[Exercise details]:
Two lines mark the range in the entries below: the one holding "destruct (Hres res" and the one holding "exists added. split;". Set down those two and all lines between them, exactly.

[Items from a dataset]:

Lemma new_links_are_processed_in_the_same_run_witness :
  healthy (world_of [a1] [demo_task] [])
  /\ ids_issued (db (world_of [a1] [demo_task] []))
  /\ processor_worker demo_module = Some (mkProcessorWorker (Some succeeding))
  /\ match execute_search demo_module "find news" "demo" (world_of [a1] [demo_task] []) with
     | (Ok (SearchDone report), w') =>
         match processing report with
         | Some stats =>
             0 < report_new_links report
             /\ total (totals stats) = report_new_links report
             /\ success (totals stats) + failed (totals stats) = report_new_links report
             /\ left_pending (map entry_id (report_urls report)) w'
         | None => report_new_links report = 0
         end
     | (Ok (SearchFailed _ _), _) => search demo_module "find news" = None
     | (Raise _, _) => True
     end.
Proof.
  assert (H : ids_issued (db (world_of [a1] [demo_task] [])))
    by (split; [cbn; lia | repeat constructor; cbn; lia]).
  split; [reflexivity|]. split; [exact H|]. split; [reflexivity|].
  exact (new_links_are_processed_in_the_same_run demo_module
           (mkProcessorWorker (Some succeeding)) "find news" "demo"
           (world_of [a1] [demo_task] []) eq_refl H eq_refl).
Defined.

(** X25.  without a processor worker a search only registers: when
    [execute_search] returns a report, the report carries no processing
    statistics, the links of the report were appended to the table and
    are pending, the contents are untouched, and the links that were
    there are as they were. *)
Theorem search_without_worker_only_registers
    (self : NewsSearchModule) (prompt task_name : string) (w : World) :
  processor_worker self = None ->
  (0 <= news_links_id_seq (db w))%Z ->
  match execute_search self prompt task_name w with
  | (Ok (SearchDone report), w') =>
      processing report = None
      /\ length (report_urls report) = report_new_links report
      /\ contents_kept w w'
      /\ exists added,
           news_links (db w') = news_links (db w) ++ added
           /\ Forall2 reports (report_urls report) added
           /\ Forall (fun row => nl_status row = Pending /\ nl_source_task row = task_name)
                     added
  | (Ok (SearchFailed _ _), w') => w' = w
  | (Raise _, _) => True
  end.
Proof.
  intros Hworker H0.
  destruct (execute_search self prompt task_name w) as [r w'] eqn:H.
  unfold execute_search in H. rewrite Hworker in H.
  destruct (search self prompt) as [found|]; [|inversion H; subst; reflexivity].
  apply bind_inv in H as [(res & w1 & Hp & Hk) | (e & _ & ->)]; [|exact I].
  apply process_urls_from_registered in Hp as (added & Hreg & Hres).
  destruct (Hres res eq_refl H0) as (_ & es & Hu & Hn & Hrep & _). cbn in Hu, Hn.
  subst es.
  destruct Hreg as (Hl & [Hc Hcs] & _ & _ & _ & Hadded).
  apply bind_inv in Hk as [([] & w2 & Hup & Hk) | (e & _ & ->)]; [|exact I].
  apply update_task_run_stats_links in Hup as (Hl2 & _ & [Hc2 Hcs2] & _).
  inversion Hk; subst. cbn.
  split; [reflexivity|]. split; [now rewrite Hn|].
  split; [split; congruence|].
  exists added. split; [congruence|]. split; [assumption|].
  eapply Forall_impl; [|exact Hadded]. cbn. intros row [_ Hrow].
  rewrite Hrow. split; reflexivity.
Qed.

Lemma search_without_worker_only_registers_witness :
  processor_worker (mkNewsSearchModule (fun _ => Some demo_found) None) = None
  /\ (0 <= news_links_id_seq (db (world_of [a1] [demo_task] [])))%Z
  /\ match execute_search (mkNewsSearchModule (fun _ => Some demo_found) None)
             "find news" "demo" (world_of [a1] [demo_task] []) with
     | (Ok (SearchDone report), w') =>
         processing report = None
         /\ length (report_urls report) = report_new_links report
         /\ contents_kept (world_of [a1] [demo_task] []) w'
         /\ exists added,
              news_links (db w') = news_links (db (world_of [a1] [demo_task] [])) ++ added
              /\ Forall2 reports (report_urls report) added
              /\ Forall (fun row => nl_status row = Pending /\ nl_source_task row = "demo")
                        added
     | (Ok (SearchFailed _ _), w') => w' = world_of [a1] [demo_task] []
     | (Raise _, _) => True
     end.
Proof.
  split; [reflexivity|]. split; [cbn; lia|].
  apply (search_without_worker_only_registers
           (mkNewsSearchModule (fun _ => Some demo_found) None) "find news" "demo"
           (world_of [a1] [demo_task] [])); [reflexivity | cbn; lia].
Defined.
(** * SST LuminOx O2 sensor driver: model of [luminox.c] / [luminox.h]

    The driver is embedded shallowly.  Bytes, enum values and the scan index
    are integers ([Z]); the receive buffer [luminox_data] is a list of bytes
    whose length is [UART_RX_BUF_SIZE] for every well-formed handler.  A read
    outside the buffer is undefined behaviour in C; the model reports it as
    the outcome [OutOfBounds] instead of inventing a value.

    [atof] and the C type [float] belong to the C library, not to the driver:
    they are parameters of the development, [atof] standing for the call
    followed by the conversion of its [double] to [float].  The driver hands
    [atof] a local array that holds the copied field and no terminator, so
    [atof] reads the copied bytes and then goes on into whatever lies behind
    the array.  Those bytes are not the driver's: they are a parameter of
    every decode ([behind]), and the text [atof] converts is the copied field
    followed by them.  Nothing is assumed about them; a statement about a
    cached value names them.

    The callback [luminox_tx] is a parameter as well.  The flag
    [luminox_complete_uart_rx] polled by [luminox_wait_for_response] is
    volatile and written by the UART event handler: the model takes the
    values the successive reads return as a parameter. *)

From Stdlib Require Import ZArith Lia QArith String Ascii.
From stdpp Require Import base list.

Open Scope Z_scope.

(** ** Constants of [luminox.h] *)

Definition UART_RX_BUF_SIZE : nat := 128.

Definition RESPONSE_TIMEOUT : Z := 0x989680.

Definition MODE_OUTPUT : Z := 0x4D.
Definition PPO2 : Z := 0x4F.
Definition O2 : Z := 0x25.
Definition TEMPERATURE : Z := 0x54.
Definition BAROMETRIC_PRESSURE : Z := 0x50.
Definition ALL : Z := 0x41.
Definition SENSOR_STATUS : Z := 0x65.
Definition SENSOR_INFORMATION : Z := 0x23.
Definition SEPARATOR : Z := 0x20.
Definition TERMINATOR : Z := 0x0A.
Definition ERROR_RESPONSE : Z := 0x45.

(** [luminox_mode_t] *)
Definition LUMINOX_MODE_STREAMING : Z := 0.
Definition LUMINOX_MODE_POLLING : Z := 1.
Definition LUMINOX_MODE_OFF : Z := 2.
Definition LUMINOX_MODE_DEFAULT : Z := LUMINOX_MODE_OFF.

(** [luminox_sensor_info_t] *)
Definition LUMINOX_INFO_DATE_OF_MFG : Z := 0.
Definition LUMINOX_INFO_SERIAL_NUM : Z := 1.
Definition LUMINOX_INFO_SW_VER : Z := 2.

(** [luminox_retcode_t] *)
Definition LUMINOX_ERR_RX_OVERFLOW : Z := 0.
Definition LUMINOX_ERR_INVALID_CMD : Z := 1.
Definition LUMINOX_ERR_INVALID_FRAME : Z := 2.
Definition LUMINOX_ERR_INVALID_ARG : Z := 3.
Definition LUMINOX_ERR_INVALID_MODE : Z := 4.
Definition LUMINOX_ERR_INVALID_INFO : Z := 5.
Definition LUMINOX_ERR_TIMEOUT : Z := 6.
Definition LUMINOX_ERROR : Z := 7.
Definition LUMINOX_SUCCESS : Z := 8.

(** [uint16_t] arithmetic of the scan index. *)
Definition u16 (z : Z) : Z := z mod 65536.

(** Result of running code that may read outside the receive buffer. *)
Inductive outcome (A : Type) : Type :=
| Done (a : A)
| OutOfBounds
| OutOfFuel.
Arguments Done {A} a.
Arguments OutOfBounds {A}.
Arguments OutOfFuel {A}.

(** A state monad with a fault: the operations of the driver thread the
    driver state; [None] marks a run that left defined behaviour, with the
    state at that point. *)
Definition M (S A : Type) : Type := S -> option A * S.

#[global] Instance M_ret {S : Type} : MRet (M S) :=
  fun A a s => (Some a, s).

#[global] Instance M_bind {S : Type} : MBind (M S) :=
  fun A B k c s => match c s with
                   | (Some a, s') => k a s'
                   | (None, s') => (None, s')
                   end.

Definition get {S : Type} : M S S := fun s => (Some s, s).

Definition modify {S : Type} (f : S -> S) : M S unit := fun s => (Some tt, f s).

Section Driver.

(** The C library: the type [float], the constant [0] at that type, and
    [atof] on the bytes it is given. *)
Context {float : Type}.
Variable float_zero : float.
Variable atof : list Z -> float.

(** [luminox_handler_t], without the [luminox_tx] pointer, which is the
    transport parameter further down. *)
Record luminox_handler_t : Type := mk_handler {
  current_mode : Z;
  current_ppO2 : float;
  current_O2 : float;
  current_temp : float;
  current_barometric_pressure : float;
  luminox_data : list Z;
  err_code : Z
}.

Definition wf_handler (h : luminox_handler_t) : Prop :=
  length (luminox_data h) = UART_RX_BUF_SIZE.

Definition set_current_mode (m : Z) (h : luminox_handler_t) :=
  mk_handler m (current_ppO2 h) (current_O2 h) (current_temp h)
    (current_barometric_pressure h) (luminox_data h) (err_code h).
Definition set_current_ppO2 (v : float) (h : luminox_handler_t) :=
  mk_handler (current_mode h) v (current_O2 h) (current_temp h)
    (current_barometric_pressure h) (luminox_data h) (err_code h).
Definition set_current_O2 (v : float) (h : luminox_handler_t) :=
  mk_handler (current_mode h) (current_ppO2 h) v (current_temp h)
    (current_barometric_pressure h) (luminox_data h) (err_code h).
Definition set_current_temp (v : float) (h : luminox_handler_t) :=
  mk_handler (current_mode h) (current_ppO2 h) (current_O2 h) v
    (current_barometric_pressure h) (luminox_data h) (err_code h).
Definition set_current_barometric_pressure (v : float) (h : luminox_handler_t) :=
  mk_handler (current_mode h) (current_ppO2 h) (current_O2 h) (current_temp h)
    v (luminox_data h) (err_code h).
Definition set_luminox_data (d : list Z) (h : luminox_handler_t) :=
  mk_handler (current_mode h) (current_ppO2 h) (current_O2 h) (current_temp h)
    (current_barometric_pressure h) d (err_code h).
Definition set_err_code (e : Z) (h : luminox_handler_t) :=
  mk_handler (current_mode h) (current_ppO2 h) (current_O2 h) (current_temp h)
    (current_barometric_pressure h) (luminox_data h) e.
(* ===== verification/_CoqProject ===== *)
-Q . S2P
Prelude.v
JsRegExp.v
JsValue.v
JsText.v
WebUrl.v
Payment.v
WalletApi.v
PaymentSession.v
PaymentPolling.v
TopupInfo.v
Passkey.v
CallbackOrigin.v
PaymentAdmin.v
SecureVerification.v
AdminAccess.v
BillingExpr.v
TierExpr.v
TierRoundtrip.v
Navigation.v
Notifications.v
ChatLinks.v
ChannelRoutes.v
ChannelUtils.v
ChannelModels.v
PricingOptions.v
Flow.v
HttpStatusRules.v
PlaygroundMessage.v
PlaygroundStorage.v
PlaygroundChat.v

[Result for this task]:
  destruct (Hres res eq_refl H0) as (_ & es & Hu & Hn & Hrep & _). cbn in Hu, Hn.
  subst es.
  destruct Hreg as (Hl & [Hc Hcs] & _ & _ & _ & Hadded).
  apply bind_inv in Hk as [([] & w2 & Hup & Hk) | (e & _ & ->)]; [|exact I].
  apply update_task_run_stats_links in Hup as (Hl2 & _ & [Hc2 Hcs2] & _).
  inversion Hk; subst. cbn.
  split; [reflexivity|]. split; [now rewrite Hn|].
  split; [split; congruence|].
  exists added. split; [congruence|]. split; [assumption|].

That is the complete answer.